(Stored data entries)
● ● ● ● ● ● ●
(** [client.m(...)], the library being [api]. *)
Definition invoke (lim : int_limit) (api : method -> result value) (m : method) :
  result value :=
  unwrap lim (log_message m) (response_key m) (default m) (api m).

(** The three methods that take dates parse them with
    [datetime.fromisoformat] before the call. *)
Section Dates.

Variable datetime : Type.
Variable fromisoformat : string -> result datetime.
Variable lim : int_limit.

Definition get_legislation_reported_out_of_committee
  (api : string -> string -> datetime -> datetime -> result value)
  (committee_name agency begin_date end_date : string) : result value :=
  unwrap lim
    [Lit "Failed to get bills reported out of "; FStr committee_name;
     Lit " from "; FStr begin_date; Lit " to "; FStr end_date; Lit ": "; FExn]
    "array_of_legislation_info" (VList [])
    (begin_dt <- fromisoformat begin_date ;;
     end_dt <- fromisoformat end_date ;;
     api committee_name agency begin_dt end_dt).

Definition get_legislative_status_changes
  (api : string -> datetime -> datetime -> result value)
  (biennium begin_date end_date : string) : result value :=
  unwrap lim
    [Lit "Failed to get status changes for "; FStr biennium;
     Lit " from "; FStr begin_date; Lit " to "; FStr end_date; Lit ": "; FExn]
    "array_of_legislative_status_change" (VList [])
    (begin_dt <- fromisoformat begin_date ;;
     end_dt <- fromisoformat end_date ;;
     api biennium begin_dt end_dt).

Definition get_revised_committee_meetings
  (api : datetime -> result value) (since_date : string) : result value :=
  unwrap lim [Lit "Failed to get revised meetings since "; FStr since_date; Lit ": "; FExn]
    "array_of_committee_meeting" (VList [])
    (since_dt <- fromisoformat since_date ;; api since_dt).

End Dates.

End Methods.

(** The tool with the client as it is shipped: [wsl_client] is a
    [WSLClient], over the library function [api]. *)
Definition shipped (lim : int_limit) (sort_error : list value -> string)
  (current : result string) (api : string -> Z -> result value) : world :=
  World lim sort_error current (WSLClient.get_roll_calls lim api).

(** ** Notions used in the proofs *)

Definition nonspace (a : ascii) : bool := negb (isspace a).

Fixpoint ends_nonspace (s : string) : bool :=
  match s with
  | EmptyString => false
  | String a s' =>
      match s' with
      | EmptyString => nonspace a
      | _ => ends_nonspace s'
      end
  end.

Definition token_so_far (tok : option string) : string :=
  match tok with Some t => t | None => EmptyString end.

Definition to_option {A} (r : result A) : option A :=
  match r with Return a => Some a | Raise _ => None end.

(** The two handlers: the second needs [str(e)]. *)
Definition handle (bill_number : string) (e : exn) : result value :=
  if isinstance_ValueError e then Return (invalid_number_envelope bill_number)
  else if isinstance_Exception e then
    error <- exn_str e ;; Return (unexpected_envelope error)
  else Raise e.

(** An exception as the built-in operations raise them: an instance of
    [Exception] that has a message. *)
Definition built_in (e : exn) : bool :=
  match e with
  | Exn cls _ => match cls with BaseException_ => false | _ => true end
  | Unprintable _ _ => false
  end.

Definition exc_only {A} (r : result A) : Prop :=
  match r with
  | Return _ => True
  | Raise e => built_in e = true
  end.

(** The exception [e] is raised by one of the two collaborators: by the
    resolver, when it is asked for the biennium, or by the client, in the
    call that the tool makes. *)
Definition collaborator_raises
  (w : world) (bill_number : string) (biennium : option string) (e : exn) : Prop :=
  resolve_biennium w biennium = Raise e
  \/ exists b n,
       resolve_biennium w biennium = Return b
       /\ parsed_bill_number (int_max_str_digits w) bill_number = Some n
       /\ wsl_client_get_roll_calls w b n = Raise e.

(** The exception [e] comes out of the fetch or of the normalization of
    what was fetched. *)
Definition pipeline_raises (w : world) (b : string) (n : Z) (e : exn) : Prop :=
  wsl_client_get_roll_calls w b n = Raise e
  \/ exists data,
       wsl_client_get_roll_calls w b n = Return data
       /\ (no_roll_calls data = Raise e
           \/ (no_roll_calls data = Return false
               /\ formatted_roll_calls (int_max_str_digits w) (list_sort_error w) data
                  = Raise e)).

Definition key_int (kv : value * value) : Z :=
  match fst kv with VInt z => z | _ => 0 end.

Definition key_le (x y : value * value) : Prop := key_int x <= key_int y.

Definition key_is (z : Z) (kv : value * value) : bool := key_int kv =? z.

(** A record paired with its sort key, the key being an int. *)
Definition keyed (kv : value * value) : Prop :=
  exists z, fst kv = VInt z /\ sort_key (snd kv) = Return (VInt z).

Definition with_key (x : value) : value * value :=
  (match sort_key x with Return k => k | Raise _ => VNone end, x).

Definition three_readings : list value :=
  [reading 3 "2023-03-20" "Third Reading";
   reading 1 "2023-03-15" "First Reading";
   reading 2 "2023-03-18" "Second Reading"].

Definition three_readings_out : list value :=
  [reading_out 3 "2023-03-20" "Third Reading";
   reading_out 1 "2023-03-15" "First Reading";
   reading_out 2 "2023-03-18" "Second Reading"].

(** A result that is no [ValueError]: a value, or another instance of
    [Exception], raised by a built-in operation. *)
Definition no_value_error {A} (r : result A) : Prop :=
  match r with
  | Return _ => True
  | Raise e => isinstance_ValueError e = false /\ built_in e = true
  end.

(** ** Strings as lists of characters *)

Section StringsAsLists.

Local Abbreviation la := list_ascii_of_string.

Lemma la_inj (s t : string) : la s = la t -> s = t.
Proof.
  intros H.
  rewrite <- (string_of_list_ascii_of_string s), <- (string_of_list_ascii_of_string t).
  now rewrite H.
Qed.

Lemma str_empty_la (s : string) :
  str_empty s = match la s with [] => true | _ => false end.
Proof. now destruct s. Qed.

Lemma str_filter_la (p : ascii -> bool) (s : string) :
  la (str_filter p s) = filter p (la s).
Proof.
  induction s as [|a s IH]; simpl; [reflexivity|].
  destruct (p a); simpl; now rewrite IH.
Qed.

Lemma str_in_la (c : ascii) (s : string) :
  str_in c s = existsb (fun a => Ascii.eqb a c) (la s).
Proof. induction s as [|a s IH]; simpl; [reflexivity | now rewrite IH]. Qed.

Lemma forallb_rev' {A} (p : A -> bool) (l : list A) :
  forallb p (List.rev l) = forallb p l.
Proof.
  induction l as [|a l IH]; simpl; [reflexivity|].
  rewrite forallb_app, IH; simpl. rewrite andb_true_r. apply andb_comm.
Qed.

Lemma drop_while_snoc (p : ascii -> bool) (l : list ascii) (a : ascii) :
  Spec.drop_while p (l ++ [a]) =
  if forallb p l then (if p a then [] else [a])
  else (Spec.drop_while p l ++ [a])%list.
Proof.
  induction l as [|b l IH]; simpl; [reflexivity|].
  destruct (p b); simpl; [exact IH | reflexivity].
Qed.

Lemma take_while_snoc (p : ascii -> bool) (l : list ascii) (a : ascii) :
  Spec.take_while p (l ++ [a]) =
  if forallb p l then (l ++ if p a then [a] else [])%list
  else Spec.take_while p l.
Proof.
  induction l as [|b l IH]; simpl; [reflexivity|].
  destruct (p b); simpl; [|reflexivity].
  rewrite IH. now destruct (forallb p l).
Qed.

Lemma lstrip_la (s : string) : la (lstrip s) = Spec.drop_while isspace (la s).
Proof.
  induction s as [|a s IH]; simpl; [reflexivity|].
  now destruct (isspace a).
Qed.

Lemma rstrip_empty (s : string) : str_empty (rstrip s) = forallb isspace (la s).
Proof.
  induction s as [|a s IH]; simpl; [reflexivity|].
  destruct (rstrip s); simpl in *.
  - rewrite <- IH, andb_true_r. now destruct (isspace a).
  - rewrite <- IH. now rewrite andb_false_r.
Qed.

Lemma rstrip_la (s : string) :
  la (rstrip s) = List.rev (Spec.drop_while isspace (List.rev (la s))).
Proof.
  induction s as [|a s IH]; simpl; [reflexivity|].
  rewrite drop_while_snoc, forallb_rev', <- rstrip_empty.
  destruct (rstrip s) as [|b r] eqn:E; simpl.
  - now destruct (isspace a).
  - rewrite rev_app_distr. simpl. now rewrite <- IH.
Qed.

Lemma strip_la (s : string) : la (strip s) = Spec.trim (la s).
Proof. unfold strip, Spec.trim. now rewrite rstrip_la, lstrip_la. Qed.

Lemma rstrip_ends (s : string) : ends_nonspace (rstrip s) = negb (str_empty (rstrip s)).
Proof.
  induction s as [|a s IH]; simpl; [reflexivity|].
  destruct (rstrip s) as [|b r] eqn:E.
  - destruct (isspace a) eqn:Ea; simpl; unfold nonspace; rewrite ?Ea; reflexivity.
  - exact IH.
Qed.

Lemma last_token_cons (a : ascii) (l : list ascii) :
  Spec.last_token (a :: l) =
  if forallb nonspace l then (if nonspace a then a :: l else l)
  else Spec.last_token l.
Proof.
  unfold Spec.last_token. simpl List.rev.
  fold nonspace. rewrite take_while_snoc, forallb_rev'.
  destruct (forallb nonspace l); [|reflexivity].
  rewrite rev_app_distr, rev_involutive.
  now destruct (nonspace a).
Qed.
● ● ● ● ● ● ●
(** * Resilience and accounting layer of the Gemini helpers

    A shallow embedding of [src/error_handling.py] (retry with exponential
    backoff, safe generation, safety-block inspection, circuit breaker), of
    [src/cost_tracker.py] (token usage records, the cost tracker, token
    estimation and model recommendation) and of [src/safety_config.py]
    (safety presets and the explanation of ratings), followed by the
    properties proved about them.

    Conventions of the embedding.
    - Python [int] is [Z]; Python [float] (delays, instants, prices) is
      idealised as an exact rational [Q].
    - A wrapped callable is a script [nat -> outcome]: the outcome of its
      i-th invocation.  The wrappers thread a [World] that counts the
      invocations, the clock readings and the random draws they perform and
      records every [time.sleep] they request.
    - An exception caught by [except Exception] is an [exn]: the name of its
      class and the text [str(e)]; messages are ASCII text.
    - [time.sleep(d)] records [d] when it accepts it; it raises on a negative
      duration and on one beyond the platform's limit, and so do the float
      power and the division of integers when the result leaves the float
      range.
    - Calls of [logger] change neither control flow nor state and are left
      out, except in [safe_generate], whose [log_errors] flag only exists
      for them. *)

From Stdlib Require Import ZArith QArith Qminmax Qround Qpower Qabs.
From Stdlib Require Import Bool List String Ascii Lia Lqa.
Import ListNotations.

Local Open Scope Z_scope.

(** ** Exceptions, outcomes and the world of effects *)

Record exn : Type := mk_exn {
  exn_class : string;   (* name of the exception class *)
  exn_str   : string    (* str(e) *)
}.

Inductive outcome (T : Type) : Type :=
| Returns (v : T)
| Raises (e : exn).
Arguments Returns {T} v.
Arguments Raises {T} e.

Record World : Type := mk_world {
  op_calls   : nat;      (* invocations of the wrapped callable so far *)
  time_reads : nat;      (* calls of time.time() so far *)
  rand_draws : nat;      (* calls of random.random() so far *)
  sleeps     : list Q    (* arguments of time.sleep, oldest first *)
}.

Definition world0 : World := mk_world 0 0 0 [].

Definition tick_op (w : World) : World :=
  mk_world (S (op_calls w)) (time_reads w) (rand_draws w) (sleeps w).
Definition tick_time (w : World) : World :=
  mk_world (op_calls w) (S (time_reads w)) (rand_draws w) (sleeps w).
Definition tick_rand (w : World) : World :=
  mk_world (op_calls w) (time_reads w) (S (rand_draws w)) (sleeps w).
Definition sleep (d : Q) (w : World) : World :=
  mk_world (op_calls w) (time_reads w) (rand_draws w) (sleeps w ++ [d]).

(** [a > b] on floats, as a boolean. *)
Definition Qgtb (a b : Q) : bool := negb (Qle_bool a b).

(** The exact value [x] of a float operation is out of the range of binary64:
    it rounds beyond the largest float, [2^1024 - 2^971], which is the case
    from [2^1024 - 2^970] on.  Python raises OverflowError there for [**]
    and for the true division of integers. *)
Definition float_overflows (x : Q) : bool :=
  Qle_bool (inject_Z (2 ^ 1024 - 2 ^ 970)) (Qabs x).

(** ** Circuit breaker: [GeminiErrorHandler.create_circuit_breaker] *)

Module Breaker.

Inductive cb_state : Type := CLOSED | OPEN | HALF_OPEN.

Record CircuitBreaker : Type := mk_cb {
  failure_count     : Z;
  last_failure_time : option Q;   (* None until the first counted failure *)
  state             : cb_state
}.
● ● ● ● ● ● ●
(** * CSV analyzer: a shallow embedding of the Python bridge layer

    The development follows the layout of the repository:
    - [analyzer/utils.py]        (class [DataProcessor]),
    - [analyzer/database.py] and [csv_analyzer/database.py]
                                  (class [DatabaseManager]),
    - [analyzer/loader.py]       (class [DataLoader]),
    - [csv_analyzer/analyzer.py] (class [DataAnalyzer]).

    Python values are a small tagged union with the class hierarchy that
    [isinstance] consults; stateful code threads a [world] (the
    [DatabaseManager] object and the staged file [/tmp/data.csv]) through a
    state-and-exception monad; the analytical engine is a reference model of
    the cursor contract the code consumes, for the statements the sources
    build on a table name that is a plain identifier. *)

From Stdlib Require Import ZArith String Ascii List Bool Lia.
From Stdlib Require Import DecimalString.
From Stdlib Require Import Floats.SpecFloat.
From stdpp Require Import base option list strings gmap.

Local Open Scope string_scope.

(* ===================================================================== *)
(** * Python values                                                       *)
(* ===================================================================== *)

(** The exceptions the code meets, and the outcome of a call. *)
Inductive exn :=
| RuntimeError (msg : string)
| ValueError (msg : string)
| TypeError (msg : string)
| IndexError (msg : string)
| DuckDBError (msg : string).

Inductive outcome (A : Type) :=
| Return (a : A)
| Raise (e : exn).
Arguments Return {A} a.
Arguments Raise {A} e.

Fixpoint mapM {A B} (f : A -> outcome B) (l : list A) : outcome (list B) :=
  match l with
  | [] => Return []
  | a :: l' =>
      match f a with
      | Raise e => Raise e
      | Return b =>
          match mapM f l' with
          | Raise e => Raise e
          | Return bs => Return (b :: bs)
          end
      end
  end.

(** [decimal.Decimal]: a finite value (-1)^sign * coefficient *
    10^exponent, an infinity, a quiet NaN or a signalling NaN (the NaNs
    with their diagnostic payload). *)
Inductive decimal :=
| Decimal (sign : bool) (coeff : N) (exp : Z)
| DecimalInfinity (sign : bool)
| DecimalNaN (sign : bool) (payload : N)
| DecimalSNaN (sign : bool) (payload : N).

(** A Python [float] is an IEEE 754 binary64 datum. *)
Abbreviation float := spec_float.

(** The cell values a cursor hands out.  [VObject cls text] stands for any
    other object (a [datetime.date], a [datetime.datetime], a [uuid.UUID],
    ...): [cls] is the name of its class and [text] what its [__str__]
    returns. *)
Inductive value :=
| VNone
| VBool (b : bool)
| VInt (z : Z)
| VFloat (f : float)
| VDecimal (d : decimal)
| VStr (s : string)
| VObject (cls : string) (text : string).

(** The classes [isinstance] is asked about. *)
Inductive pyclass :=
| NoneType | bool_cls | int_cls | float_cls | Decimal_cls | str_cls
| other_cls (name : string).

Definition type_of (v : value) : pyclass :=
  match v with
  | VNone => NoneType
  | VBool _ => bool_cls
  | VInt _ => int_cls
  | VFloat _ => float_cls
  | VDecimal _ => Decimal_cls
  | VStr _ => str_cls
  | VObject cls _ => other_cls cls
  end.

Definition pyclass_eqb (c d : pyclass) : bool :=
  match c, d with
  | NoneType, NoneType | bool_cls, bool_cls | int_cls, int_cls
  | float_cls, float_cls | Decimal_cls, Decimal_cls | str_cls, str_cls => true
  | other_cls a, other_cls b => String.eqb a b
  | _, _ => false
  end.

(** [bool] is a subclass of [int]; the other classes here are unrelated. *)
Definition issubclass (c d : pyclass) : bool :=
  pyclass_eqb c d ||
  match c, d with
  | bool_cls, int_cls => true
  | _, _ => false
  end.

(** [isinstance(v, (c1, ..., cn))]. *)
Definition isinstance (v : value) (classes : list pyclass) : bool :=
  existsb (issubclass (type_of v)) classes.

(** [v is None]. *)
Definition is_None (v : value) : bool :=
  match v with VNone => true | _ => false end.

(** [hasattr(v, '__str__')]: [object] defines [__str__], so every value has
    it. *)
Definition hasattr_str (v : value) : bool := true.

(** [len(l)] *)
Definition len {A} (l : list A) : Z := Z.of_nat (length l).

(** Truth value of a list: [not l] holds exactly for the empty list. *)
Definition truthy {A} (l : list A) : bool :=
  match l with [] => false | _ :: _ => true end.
● ● ● ● ● ● ●
# [ABOUT THIS EXERCISE]
What you give back must be the stretch above, starting at the line with "resolver, when it" and ending at the line with "exists z, fst", copied exactly.

# [SOLUTION]
    resolver, when it is asked for the biennium, or by the client, in the
    call that the tool makes. *)
Definition collaborator_raises
  (w : world) (bill_number : string) (biennium : option string) (e : exn) : Prop :=
  resolve_biennium w biennium = Raise e
  \/ exists b n,
       resolve_biennium w biennium = Return b
       /\ parsed_bill_number (int_max_str_digits w) bill_number = Some n
       /\ wsl_client_get_roll_calls w b n = Raise e.

(** The exception [e] comes out of the fetch or of the normalization of
    what was fetched. *)
Definition pipeline_raises (w : world) (b : string) (n : Z) (e : exn) : Prop :=
  wsl_client_get_roll_calls w b n = Raise e
  \/ exists data,
       wsl_client_get_roll_calls w b n = Return data
       /\ (no_roll_calls data = Raise e
           \/ (no_roll_calls data = Return false
               /\ formatted_roll_calls (int_max_str_digits w) (list_sort_error w) data
                  = Raise e)).

Definition key_int (kv : value * value) : Z :=
  match fst kv with VInt z => z | _ => 0 end.

Definition key_le (x y : value * value) : Prop := key_int x <= key_int y.

Definition key_is (z : Z) (kv : value * value) : bool := key_int kv =? z.

(** A record paired with its sort key, the key being an int. *)
Definition keyed (kv : value * value) : Prop :=
  exists z, fst kv = VInt z /\ sort_key (snd kv) = Return (VInt z).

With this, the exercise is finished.